●馬蹄銀 ばていぎん
アジア 中華人民共和国 AD
中国の秤量貨幣である銀錠の一種で清代に通行した。その形状が馬の蹄形をしていたために馬蹄銀と呼ばれる。日本では広く銀錠の総称として用いられ,外国人は馬蹄銀を shoe silver と呼んだ。銀錠には約50両の大錠・約10両の中錠・3両前後の小錠の三種があり,馬蹄形のものはそれぞれ元宝銀(大錠)・小元宝(中錠)・カシ※注1※(小錠)と呼ばれた。明清時代には商品経済が発達し銀流通が盛んになり,公私の取引きに銀錠が広く用いられた。

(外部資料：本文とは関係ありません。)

(* ===== verification/Keys.v ===== *)
(** * Keys of the store

    The key layout of storage.go and index.go, and [prefixEnd], the end of the
    range of keys that share a prefix. *)

From S2P Require Import Prelude Codec Text Validation.

(** ** The layout *)

Definition storeMetaKey : bytes := [x00].
Definition dbPrefix : bytes := [x01].
Definition docPrefix : bytes := [x02].
Definition idxDefPrefix : bytes := [x03].
Definition idxDataPrefix : bytes := [x04].

Definition appendKey (prefix value : bytes) : bytes := prefix ++ value.

Definition dbKey (name : bytes) : bytes := appendKey dbPrefix name.
Definition docsPrefix (database : bytes) : bytes := appendKey docPrefix database ++ [x00].
Definition docKey (database id : bytes) : bytes := docsPrefix database ++ id.

Definition indexDefPrefix (database : bytes) : bytes := appendPart idxDefPrefix database.
Definition indexDefKey (database index : bytes) : bytes :=
  appendPart (indexDefPrefix database) index.
Definition indexDataPrefix (database : bytes) : bytes := appendPart idxDataPrefix database.
Definition indexTypePrefix (database index : bytes) (valueType : byte) : bytes :=
  appendPart (indexDataPrefix database) index ++ [valueType].
Definition indexValuePrefix (database index value : bytes) : bytes :=
  appendPart (indexDataPrefix database) index ++ value.
Definition indexKey (database index value id : bytes) : bytes :=
  indexValuePrefix database index value ++ id.

(** ** Ranges

    [prefixEnd] is the first key after every key with the prefix.  The loop
    walks the prefix from its last byte; [None] is Go's [nil], no upper bound. *)
Fixpoint prefixEnd_loop (rev_prefix : bytes) : option bytes :=
  match rev_prefix with
  | [] => None
  | c :: r =>
      if negb (beqb c xff) then Some (reverse (z2b (b2z c + 1) :: r)) else prefixEnd_loop r
  end.

Definition prefixEnd (prefix : bytes) : option bytes := prefixEnd_loop (reverse prefix).

(** Membership in the range an iterator is opened on. *)
Definition in_bounds (lo hi : option bytes) (k : bytes) : bool :=
  match lo with Some l => bool_decide (l <=b k) | None => true end
  && match hi with Some h => bool_decide (k <b h) | None => true end.

(** ** Lemmas *)

Lemma prefixEnd_snoc p c :
  prefixEnd (p ++ [c]) =
  if negb (beqb c xff) then Some (p ++ [z2b (b2z c + 1)]) else prefixEnd p.
Proof.
  unfold prefixEnd. rewrite reverse_snoc. simpl. case_match; [|done].
  by rewrite reverse_cons, reverse_involutive.
Qed.

(** Between a prefix and its successor lie exactly its extensions. *)
Lemma succ_prefix_spec p c k :
  b2z c < 255 ->
  (p ++ [c] <=b k /\ k <b p ++ [z2b (b2z c + 1)]) <-> p ++ [c] `prefix_of` k.
Proof.
  intros Hc. pose proof (b2z_range c).
  assert (b2z (z2b (b2z c + 1)) = b2z c + 1) as Hs by (apply b2z_z2b_small; lia).
  split.
  - intros [H1 H2]. revert k H1 H2. induction p as [|x p IH]; intros k H1 H2.
    + destruct k as [|y k]; [by destruct (H1 eq_refl)|].
      unfold ble, blt in *. simpl in H1, H2. rewrite Hs in H2.
      destruct (Z.compare_spec (b2z c) (b2z y)) as [E| |]; [|exfalso|done].
      * apply b2z_inj in E as ->. by exists k.
      * destruct (Z.compare_spec (b2z y) (b2z c + 1)); [by destruct k|lia|done].
    + destruct k as [|y k]; [by destruct (H1 eq_refl)|].
      unfold ble, blt in *. simpl in H1, H2.
      destruct (Z.compare_spec (b2z x) (b2z y)) as [E|E|E]; [|exfalso|done].
      * rewrite E, Z.compare_refl in *. apply b2z_inj in E as ->.
        destruct (IH _ H1 H2) as [k' ->]. by exists k'.
      * destruct (Z.compare_spec (b2z y) (b2z x)); lia || done.
  - intros [k' ->]. rewrite <- app_assoc. split.
    + apply ble_app_same, ble_app_r.
    + apply blt_app_same. unfold blt. simpl. rewrite Hs.
      by rewrite (proj2 (Z.compare_lt_iff _ _)) by lia.
Qed.

Lemma ble_prefix_ff p k :
  p ++ [xff] <=b k -> p `prefix_of` k -> p ++ [xff] `prefix_of` k.
Proof.
  intros H [k' ->]. apply ble_app_same in H. apply prefix_app.
  destruct k' as [|y k']; [by destruct (H eq_refl)|]. unfold ble in H. cbn [bcmp] in H.
  pose proof (b2z_range y). change (b2z xff) with 255 in H.
  destruct (Z.compare_spec 255 (b2z y)) as [E|E|E]; [|lia|done].
  change 255 with (b2z xff) in E. apply b2z_inj in E as <-. by exists k'.
Qed.

(** The range a prefix scan or a range deletion covers, from the prefix up to
    [prefixEnd] of it, holds exactly the keys that extend the prefix, prefixes that
    end in 0xff bytes included. *)
Lemma prefixEnd_spec p k :
  in_bounds (Some p) (prefixEnd p) k = true <-> p `prefix_of` k.
Proof.
  unfold in_bounds. rewrite andb_true_iff, bool_decide_eq_true.
  induction p as [|c p IH] using rev_ind.
  { simpl. split; [intros; apply prefix_nil|]. split; [apply (ble_app_r [])|done]. }
  rewrite prefixEnd_snoc. destruct (beqb_spec c xff) as [->|Hc]; simpl.
  - split.
    + intros [H1 H2]. apply ble_prefix_ff; [done|]. apply IH. split; [|done].
      etrans; [|exact H1]. apply ble_app_r.
    + intros Hp. split; [|apply IH; etrans; [|exact Hp]; by apply prefix_app_r].
      destruct Hp as [k' ->]. apply ble_app_r.
  - rewrite bool_decide_eq_true. apply succ_prefix_spec.
    pose proof (b2z_range c). assert (b2z c <> 255); [|lia].
    intros E. apply Hc, b2z_inj. by rewrite E.
Qed.

(** *** Injectivity *)

Lemma app_no_sep_inj {A} (s : A) a b x y :
  s ∉ a -> s ∉ b -> a ++ s :: x = b ++ s :: y -> a = b /\ x = y.
Proof.
  revert b. induction a as [|c a IH]; intros [|d b] Ha Hb E; simpl in *; simplify_eq; auto.
  - set_solver.
  - set_solver.
  - destruct (IH b); set_solver.
Qed.

Lemma docsPrefix_prefix n n' id :
  x00 ∉ n -> x00 ∉ n' -> docsPrefix n `prefix_of` docKey n' id -> n = n'.
Proof.
  intros H1 H2 [k E]. unfold docKey, docsPrefix, appendKey in E.
  rewrite <- !app_assoc in E. simpl in E. injection E as E.
  symmetry in E. by apply app_no_sep_inj in E as [-> _].
Qed.

Lemma docKey_inj n n' id id' :
  x00 ∉ n -> x00 ∉ n' -> docKey n id = docKey n' id' -> n = n' /\ id = id'.
Proof.
  intros H1 H2 E. unfold docKey, docsPrefix, appendKey in E.
  rewrite <- !app_assoc in E. simpl in E. injection E as E.
  by apply app_no_sep_inj in E.
Qed.

Lemma indexDefKey_app n i :
  indexDefKey n i = x03 :: appendPart [] n ++ appendPart [] i.
Proof. unfold indexDefKey, indexDefPrefix. by rewrite appendPart_app, (appendPart_app idxDefPrefix). Qed.

Lemma indexDataPrefix_app n : indexDataPrefix n = x04 :: appendPart [] n.
Proof. unfold indexDataPrefix. by rewrite appendPart_app. Qed.

Lemma indexDefPrefix_app n : indexDefPrefix n = x03 :: appendPart [] n.
Proof. unfold indexDefPrefix. by rewrite appendPart_app. Qed.

Lemma indexKey_app n i v id :
  indexKey n i v id = x04 :: appendPart [] n ++ appendPart [] i ++ v ++ id.
Proof.
  unfold indexKey, indexValuePrefix. rewrite appendPart_app, indexDataPrefix_app.
  by rewrite <- !app_assoc.
Qed.

Lemma indexDefKey_inj n n' i i' :
  slice_len n -> slice_len n' -> slice_len i -> slice_len i' ->
  indexDefKey n i = indexDefKey n' i' -> n = n' /\ i = i'.
Proof.
  intros ???? E. rewrite !indexDefKey_app in E. injection E as E.
  apply appendPart_inj in E as [-> E]; [|done..].
  rewrite <- (app_nil_r (appendPart [] i)), <- (app_nil_r (appendPart [] i')) in E.
  by apply appendPart_inj in E as [-> _].
Qed.

Lemma indexKey_inj n n' i i' v v' id id' :
  slice_len n -> slice_len n' -> slice_len i -> slice_len i' ->
  indexKey n i v id = indexKey n' i' v' id' -> n = n' /\ i = i' /\ v ++ id = v' ++ id'.
Proof.
  intros ???? E. rewrite !indexKey_app in E. injection E as E.
  apply appendPart_inj in E as [-> E]; [|done..].
  by apply appendPart_inj in E as [-> ->].
Qed.

Lemma indexDataPrefix_prefix n n' i v id :
  slice_len n -> slice_len n' -> indexDataPrefix n `prefix_of` indexKey n' i v id -> n = n'.
Proof.
  intros H1 H2 [k E]. rewrite indexDataPrefix_app, indexKey_app in E. simpl in E. injection E as E.
  by apply appendPart_inj in E as [-> _].
Qed.

Lemma indexDefPrefix_prefix n n' i :
  slice_len n -> slice_len n' -> indexDefPrefix n `prefix_of` indexDefKey n' i -> n = n'.
Proof.
  intros H1 H2 [k E]. rewrite indexDefPrefix_app, indexDefKey_app in E. simpl in E. injection E as E.
  by apply appendPart_inj in E as [-> _].
Qed.

(** ** Properties *)

(** C39: keys of different documents, index definitions or index entries never
    collide, whatever the database and index names, and the keys of a database
    lie outside the ranges of every other: no name is mistaken for a longer one. *)
Theorem keys_separate n n' id id' i i' v v' :
  validName n -> validName n' -> validName i -> validName i' ->
  (docKey n id = docKey n' id' -> n = n' /\ id = id') /\
  (docsPrefix n `prefix_of` docKey n' id' -> n = n') /\
  (indexDefKey n i = indexDefKey n' i' -> n = n' /\ i = i') /\
  (indexKey n i v id = indexKey n' i' v' id' -> n = n' /\ i = i' /\ v ++ id = v' ++ id') /\
  (indexDataPrefix n `prefix_of` indexKey n' i' v' id' -> n = n') /\
  (indexDefPrefix n `prefix_of` indexDefKey n' i' -> n = n').
Proof.
  intros H1 H2 H3 H4. split; [|split; [|split; [|split; [|split]]]].
  - apply docKey_inj; by apply validName_no_nul.
  - apply docsPrefix_prefix; by apply validName_no_nul.
  - apply indexDefKey_inj; by apply validName_slice.
  - apply indexKey_inj; by apply validName_slice.
  - apply indexDataPrefix_prefix; by apply validName_slice.
  - apply indexDefPrefix_prefix; by apply validName_slice.
Qed.

Lemma keys_separate_witness : ~ docsPrefix (str "db") `prefix_of` docKey (str "db1") (str "x").
Proof.
  intros H. apply (keys_separate (str "db") (str "db1") (str "x") (str "x") (str "i") (str "i")
    [] []) in H; vm_compute in *; congruence.
Defined.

銀錠は民間の炉房や銀炉が鋳造し,表面に銀匠の姓名と鋳造の場所・日付を記したが重量や品位は不定であった。清代中期以降から,鋳造後に公估局が検定して重量・品位を明記し,その優劣に応じ銀価に加算・減算すべき数(由水・去水)を記して不統一を調整して初めて流通できるようにされた。上海で流通していた〈二七宝銀〉や漢口で流通していた〈二五宝銀〉を初めさまざまな種類が各地で流通していた。